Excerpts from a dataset
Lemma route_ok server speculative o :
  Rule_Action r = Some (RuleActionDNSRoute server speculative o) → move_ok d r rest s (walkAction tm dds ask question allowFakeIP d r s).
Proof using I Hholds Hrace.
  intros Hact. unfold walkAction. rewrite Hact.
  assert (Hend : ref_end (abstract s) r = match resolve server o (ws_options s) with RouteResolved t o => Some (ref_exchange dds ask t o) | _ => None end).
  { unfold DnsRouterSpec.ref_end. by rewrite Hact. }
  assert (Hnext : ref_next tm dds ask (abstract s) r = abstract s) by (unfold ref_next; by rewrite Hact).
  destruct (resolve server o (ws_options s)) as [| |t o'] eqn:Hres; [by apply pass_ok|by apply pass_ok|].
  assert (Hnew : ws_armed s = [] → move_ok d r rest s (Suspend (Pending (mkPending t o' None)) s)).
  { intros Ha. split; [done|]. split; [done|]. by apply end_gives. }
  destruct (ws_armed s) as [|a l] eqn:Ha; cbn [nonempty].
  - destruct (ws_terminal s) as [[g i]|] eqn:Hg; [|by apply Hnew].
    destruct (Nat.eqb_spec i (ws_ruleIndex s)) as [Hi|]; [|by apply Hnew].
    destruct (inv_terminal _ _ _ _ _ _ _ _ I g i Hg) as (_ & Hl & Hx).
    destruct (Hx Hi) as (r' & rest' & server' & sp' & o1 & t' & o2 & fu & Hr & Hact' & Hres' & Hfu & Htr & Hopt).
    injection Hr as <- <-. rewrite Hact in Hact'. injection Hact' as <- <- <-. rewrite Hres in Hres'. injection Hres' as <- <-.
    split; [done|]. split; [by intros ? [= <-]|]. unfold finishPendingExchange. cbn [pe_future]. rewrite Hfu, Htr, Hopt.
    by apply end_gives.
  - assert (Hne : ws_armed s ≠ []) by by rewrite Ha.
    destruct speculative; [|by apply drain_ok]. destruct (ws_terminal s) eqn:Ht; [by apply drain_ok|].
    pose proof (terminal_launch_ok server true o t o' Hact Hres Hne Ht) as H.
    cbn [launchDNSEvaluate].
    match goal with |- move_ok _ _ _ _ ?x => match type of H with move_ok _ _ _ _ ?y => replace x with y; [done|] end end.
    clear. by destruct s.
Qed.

(REQUIRED ACTION):
Your answer must hold the line containing "destruct (Nat.eqb_spec i" and all lines after it in the entries above, exactly, and nothing else.

(WRITTEN ANSWER):
    destruct (Nat.eqb_spec i (ws_ruleIndex s)) as [Hi|]; [|by apply Hnew].
    destruct (inv_terminal _ _ _ _ _ _ _ _ I g i Hg) as (_ & Hl & Hx).
    destruct (Hx Hi) as (r' & rest' & server' & sp' & o1 & t' & o2 & fu & Hr & Hact' & Hres' & Hfu & Htr & Hopt).
    injection Hr as <- <-. rewrite Hact in Hact'. injection Hact' as <- <- <-. rewrite Hres in Hres'. injection Hres' as <- <-.
    split; [done|]. split; [by intros ? [= <-]|]. unfold finishPendingExchange. cbn [pe_future]. rewrite Hfu, Htr, Hopt.
    by apply end_gives.
  - assert (Hne : ws_armed s ≠ []) by by rewrite Ha.
    destruct speculative; [|by apply drain_ok]. destruct (ws_terminal s) eqn:Ht; [by apply drain_ok|].
    pose proof (terminal_launch_ok server true o t o' Hact Hres Hne Ht) as H.
    cbn [launchDNSEvaluate].
    match goal with |- move_ok _ _ _ _ ?x => match type of H with move_ok _ _ _ _ ?y => replace x with y; [done|] end end.
    clear. by destruct s.
Qed.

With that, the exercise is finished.